Снова громыхнуло. На этот раз поодаль. И камни были помельче — не так сильно загремели по крыше.

— Не хотелось бы мне возвращаться на войну, — признался Дед. — Может быть, не надо?

— Нет, надо!

Дед посмотрел в глаза внуку и понял: не отступится.

— Ладно! — сказал старый солдат и глубоко вздохнул — Надо так надо. Портянки надевать умеешь?

— Какие ещё портянки? — Серёжа сморщил нос.

— Обыкновенные. Солдатские.

Дед достал две свежие тряпицы и ловко запеленал Серёже сперва одну босую ногу, потом другую. Ноги стали похожи на двух белых голубей.
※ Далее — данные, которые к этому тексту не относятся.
Definition read_bytes (n : nat) : RM (list byte) := fun r =>
  match read_exact n r with
  | (Some d, r') => (Ok d, r')
  | (None, r') => (Err eof_error, r')
  end.

(** [read_exact_or_eof]: [None] on end of file. *)
Definition read_or_eof (n : nat) : RM (option (list byte)) := fun r =>
  let '(o, r') := read_exact n r in (Ok o, r').

Definition read_header : RM TraceFileHeader :=
  magic <- read_bytes 8 ;;
  if negb (bool_decide (magic = TRACE_MAGIC)) then
    throw (ReplayError "invalid trace file magic: expected GHOSTTRC")
  else
    v <- read_bytes 2 ;;
    f <- read_bytes 2 ;;
    n <- read_bytes 8 ;;
    c <- read_bytes 8 ;;
    o <- read_bytes 8 ;;
    dl <- read_or_eof 2 ;;
    ds <- match dl with
          | None => ret []
          | Some buf2 =>
              db <- read_bytes (Z.to_nat (from_le_bytes buf2)) ;;
              ret (omap from_byte db)
          end ;;
    ret (mkHeader magic (from_le_bytes v) (from_le_bytes f) (from_le_bytes n) (from_le_bytes c)
           (from_le_bytes o) ds).

Definition read_record : RM (option TraceRecord) :=
  t <- read_or_eof 8 ;;
  match t with
  | None => ret None
  | Some ts =>
      et <- read_bytes 2 ;;
      pl <- read_bytes 4 ;;
      p <- read_bytes (Z.to_nat (from_le_bytes pl)) ;;
      c <- read_bytes 4 ;;
      ret (Some (mkRec (from_le_bytes ts) (from_le_bytes et) (from_le_bytes pl) p (from_le_bytes c)))
  end.

Context `{C : Codec}.

(** [vec![0u8; len]] panics above [isize::MAX]. *)
Definition read_metadata : RM TraceMetadata :=
  l <- read_bytes 8 ;;
  let len := from_le_bytes l in
  if 2 ^ 63 - 1 <? len then panic "capacity overflow"
  else
    json <- read_bytes (Z.to_nat len) ;;
    lift (map_err (fun e => ReplayError ("failed to deserialize metadata: " +:+ e))
            (json_from_slice json)).

(** ** The trace reader *)

Record TraceReader := mkTR {
  tr_reader : BufReader;
  tr_header : TraceFileHeader;
  current_index : Z;
  header_size : nat;
}.

Abbreviation TM := (M TraceReader GhostError).

Definition open (f : list byte) : outcome GhostError TraceReader :=
  match read_header (mkBuf f [] 0) with
  | (Ok h, r) => Ok (mkTR r h 0 (SIZE + 2 + length (domains h)))
  | (Err e, _) => Err e
  | (Panic m, _) => Panic m
  end.

Definition on_reader {A} (m : RM A) : TM A := fun t =>
  let '(o, r) := m (tr_reader t) in
  (o, mkTR r (tr_header t) (current_index t) (header_size t)).

Definition set_index (n : Z) (t : TraceReader) : TraceReader :=
  mkTR (tr_reader t) (tr_header t) n (header_size t).

Definition read_next (b : Build) (now : Z) : TM (option Tr.TraceEvent) :=
  t <- gets id ;;
  if chunk_count (tr_header t) <=? current_index t then ret None
  else
    ro <- on_reader read_record ;;
    r <- lift (ok_or (ReplayError ("unexpected EOF at record " +:+ pretty (current_index t)
                 +:+ " of " +:+ pretty (chunk_count (tr_header t)))) ro) ;;
    (if has_checksum (tr_header t) && negb (crc32_hash (payload r) =? crc32 r)
     then throw (ReplayError ("CRC32 mismatch at record " +:+ pretty (current_index t)))
     else ret tt) ;;;
    e <- lift (map_err (fun m => ReplayError ("failed to deserialize event at record "
                 +:+ pretty (current_index t) +:+ ": " +:+ m)) (bincode_deserialize now (payload r))) ;;
    n <- lift (arith b 64 (current_index t + 1)) ;;
    modify (set_index n) ;;;
    ret (Some e).

(** The [while let] of [read_all]; one more iteration than there are records
    left is always enough. *)
Fixpoint read_loop (b : Build) (now : Z) (fuel : nat) : TM (list Tr.TraceEvent) :=
  match fuel with
  | O => panic "out of fuel"
  | S fuel =>
      o <- read_next b now ;;
      match o with
      | None => ret []
      | Some e => es <- read_loop b now fuel ;; ret (e :: es)
      end
  end.

(** [Vec::with_capacity(n)] for elements of [event_size] bytes. *)
Definition read_all (event_size : Z) (b : Build) (now : Z) : TM (list Tr.TraceEvent) :=
  t <- gets id ;;
  if 2 ^ 63 - 1 <? chunk_count (tr_header t) * event_size then panic "capacity overflow"
  else read_loop b now (S (Z.to_nat (chunk_count (tr_header t) - current_index t))).

(** The scanning loop of [seek_to_timestamp]. *)
Fixpoint seek_loop (b : Build) (ts : Z) (fuel : nat) : TM unit :=
  match fuel with
  | O => panic "out of fuel"
  | S fuel =>
      t <- gets id ;;
      if chunk_count (tr_header t) <=? current_index t then ret tt
      else
        ro <- on_reader read_record ;;
        r <- lift (ok_or (ReplayError "unexpected EOF during seek") ro) ;;
        if ts <=? r_timestamp r then
          t <- gets id ;;
          match seek_back (8 + 2 + 4 + length (payload r) + 4) (tr_reader t) with
          | Some r' => modify (fun t => mkTR r' (tr_header t) (current_index t) (header_size t))
          | None => throw (ReplayError "seek back failed")
          end
        else
          n <- lift (arith b 64 (current_index t + 1)) ;;
          modify (set_index n) ;;;
          seek_loop b ts fuel
  end.

Definition seek_to_timestamp (b : Build) (ts : Z) : TM unit :=
  t <- gets id ;;
  (if 0 <? current_index t then
     modify (fun t => mkTR (seek_start (header_size t) (tr_reader t)) (tr_header t) 0 (header_size t))
   else ret tt) ;;;
  t <- gets id ;;
  seek_loop b ts (S (Z.to_nat (chunk_count (tr_header t) - current_index t))).

(** A second buffered reader over the same descriptor: the bytes buffered by
    the trace reader stay, the shared cursor moves. *)
Definition metadata : TM TraceMetadata := fun t =>
  let r := tr_reader t in
  let '(o, r') := read_metadata (seek_start (Z.to_nat (metadata_offset (tr_header t)))
                                   (mkBuf (file r) [] (cursor r))) in
  (o, mkTR (mkBuf (file r) (buffered r) (cursor r')) (tr_header t) (current_index t) (header_size t)).
End reader.

(** ** The reader as a stream *)

(** The bytes the reader will deliver from here on. *)
Definition remaining (r : BufReader) : list byte := buffered r ++ drop (cursor r) (file r).

(** Reading a prefix of what remains delivers it, whatever the buffering. *)
Lemma buf_read_exact_app cap n a s r :
  remaining r = a ++ s -> length a = n ->
  exists r', read_exact cap n r = (Some a, r') /\ remaining r' = s /\ file r' = file r.
Proof.
  intros Hr Ha. assert (a = take n (remaining r)) as Ea by (by rewrite Hr, <- Ha, take_app_length).
  assert (s = drop n (remaining r)) as Es by (by rewrite Hr, <- Ha, drop_app_length).
  assert (n <= length (remaining r))%nat as Hn by (rewrite Hr, length_app; lia).
  clear Hr Ha. subst a s. unfold remaining in *. rewrite length_app in Hn. unfold read_exact.
  destruct (n <=? length (buffered r))%nat eqn:E1.
  { apply Nat.leb_le in E1. eexists. rewrite take_app_le, drop_app_le by done.
    split; [reflexivity|done]. }
  apply Nat.leb_gt in E1. rewrite take_app_ge, drop_app_ge by lia.
  set (rest := (n - length (buffered r))%nat) in *. set (ahead := drop (cursor r) (file r)) in *.
  destruct (cap <=? rest)%nat eqn:E2.
  - rewrite (proj2 (Nat.ltb_ge _ _)) by lia. eexists. split; [reflexivity|]. simpl.
    unfold ahead. by rewrite drop_drop.
  - apply Nat.leb_gt in E2. rewrite length_take, (proj2 (Nat.ltb_ge _ _)) by lia.
    eexists. rewrite take_take, Nat.min_l by lia. split; [reflexivity|]. simpl. split; [|done].
    rewrite <- drop_drop. fold ahead.
    trans (drop rest (take cap ahead ++ drop cap ahead)); [|by rewrite take_drop].
    rewrite drop_app_le by (rewrite length_take; lia).
    f_equal. destruct (decide (cap <= length ahead)%nat).
    + by rewrite Nat.min_l by lia.
    + by rewrite !drop_ge by lia.
Qed.

Section codec_facts.
Context (cap : nat).

Lemma read_bytes_app n a s r :
  remaining r = a ++ s -> length a = n ->
  exists r', read_bytes cap n r = (Ok a, r') /\ remaining r' = s /\ file r' = file r.
Proof.
  intros H1 H2. destruct (buf_read_exact_app cap n a s r H1 H2) as (r' & Hr & ? & ?).
  exists r'. unfold read_bytes. by rewrite Hr.
Qed.

Lemma read_or_eof_app n a s r :
  remaining r = a ++ s -> length a = n ->
  exists r', read_or_eof cap n r = (Ok (Some a), r') /\ remaining r' = s /\ file r' = file r.
Proof.
  intros H1 H2. destruct (buf_read_exact_app cap n a s r H1 H2) as (r' & Hr & ? & ?).
  exists r'. unfold read_or_eof. by rewrite Hr.
Qed.

Lemma omap_domains (ds : list Domain) : omap from_byte (to_byte <$> ds) = ds.
Proof. induction ds as [|d ds IH]; [done|]. by destruct d; csimpl; rewrite IH. Qed.

Definition wf_header (h : TraceFileHeader) : Prop :=
  h_magic h = TRACE_MAGIC /\ in_u 16 (h_version h) /\ in_u 16 (h_flags h) /\
  in_u 64 (chunk_count h) /\ in_u 64 (h_created_at h) /\ in_u 64 (metadata_offset h) /\
  Z.of_nat (length (domains h)) < 2 ^ 16.

Ltac next_field :=
  match goal with
  | H : remaining ?r = ?a ++ ?s |- context [bind (read_bytes cap ?n) _ ?r] =>
      let r' := fresh "r" in let E := fresh "E" in let H' := fresh "Hr" in let F := fresh "F" in
      destruct (read_bytes_app n a s r H) as (r' & E & H' & F);
      [|erewrite bind_Ok by exact E; clear E; cbv beta iota]
  | H : remaining ?r = ?a ++ ?s |- context [bind (read_or_eof cap ?n) _ ?r] =>
      let r' := fresh "r" in let E := fresh "E" in let H' := fresh "Hr" in let F := fresh "F" in
      destruct (read_or_eof_app n a s r H) as (r' & E & H' & F);
      [|erewrite bind_Ok by exact E; clear E; cbv beta iota]
  end.

Lemma read_header_app h s r :
  wf_header h -> remaining r = header_bytes h ++ s ->
  exists r', read_header cap r = (Ok h, r') /\ remaining r' = s /\ file r' = file r.
Proof.
  intros (Hm & Hv & Hf & Hc & Ht & Ho & Hd) Hr. unfold header_bytes in Hr.
  rewrite <- !app_assoc in Hr. unfold read_header.
  next_field; [by rewrite Hm|]. rewrite bool_decide_eq_true_2 by done. cbn [negb].
  do 5 (next_field; [apply length_to_le_bytes|]).
  next_field; [apply length_to_le_bytes|]. rewrite length_fmap, wrap_in in * by (unfold in_u; lia).
  rewrite (from_to_le_bytes_in 2 (Z.of_nat _)) by (unfold in_u; lia). rewrite Nat2Z.id.
  unfold bind at 1. next_field; [apply length_fmap|]. unfold ret. rewrite omap_domains, !from_to_le_bytes_in by done.
  eexists. split; [destruct h; reflexivity|]. split; [done|congruence].
Qed.

(** The record written for an event. *)
Definition event_record `{Codec} (e : Tr.TraceEvent) (pl : list byte) : TraceRecord :=
  mkRec (Tr.timestamp e) (Tr.event_type_index e) (wrap 32 (Z.of_nat (length pl))) pl (crc32_hash pl).

Definition wf_record (r : TraceRecord) : Prop :=
  in_u 64 (r_timestamp r) /\ in_u 16 (r_event_type r) /\ in_u 32 (crc32 r) /\
  payload_len r = Z.of_nat (length (payload r)) /\ payload_len r < 2 ^ 32.

Lemma read_record_app x s r :
  wf_record x -> remaining r = record_bytes x ++ s ->
  exists r', read_record cap r = (Ok (Some x), r') /\ remaining r' = s /\ file r' = file r.
Proof.
  intros (Ht & He & Hc & Hl & Hw) Hr. unfold record_bytes in Hr. rewrite <- !app_assoc in Hr.
  unfold read_record. next_field; [apply length_to_le_bytes|].
  do 2 (next_field; [apply length_to_le_bytes|]).
  rewrite (from_to_le_bytes_in 4 (payload_len x)) by (unfold in_u; lia).
  next_field; [lia|]. next_field; [apply length_to_le_bytes|].
  unfold ret. rewrite !from_to_le_bytes_in by (done || unfold in_u; lia).
  eexists. split; [destruct x; reflexivity|]. split; [done|congruence].
Qed.
End codec_facts.

(** ** Whole files *)

Section files.
Context `{C : Codec} (b : Build) (cap : nat) (now : Z).

(** Events that fit the format: serializable, with a payload below 4 GiB and a
    64-bit time stamp. *)
Definition storable (e : Tr.TraceEvent) (pl : list byte) : Prop :=
  bincode_serialize e = Ok pl /\ Z.of_nat (length pl) < 2 ^ 32 /\ in_u 64 (Tr.timestamp e).

Lemma storable_wf e pl : storable e pl -> wf_record (event_record e pl).
Proof.
  intros (_ & Hl & Ht). unfold wf_record, event_record. simpl.
  rewrite wrap_in by (unfold in_u; lia). split_and!; try done; try apply crc32_range.
  pose proof (Tr.event_type_index_range e). unfold in_u. lia.
Qed.

(** The bytes of a list of records. *)
Definition records (l : list (Tr.TraceEvent * list byte)) : list byte :=
  l ≫= (fun p => record_bytes (event_record p.1 p.2)).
— Теперь можно и сапоги надеть.

Сапоги были велики, и нога в них плавала. Но на детскую ногу военных сапог не шьют. И гимнастёрка — военная рубашка цвета жухлого сена — была не по росту, доставала почти до колен. Зато пилотка пришлась в пору и звёздочка заалела над переносицей.

* * *

Дед одел внука, оглядел его, остался доволен. И они зашагали на войну, благо дорога была хорошо знакома старому солдату.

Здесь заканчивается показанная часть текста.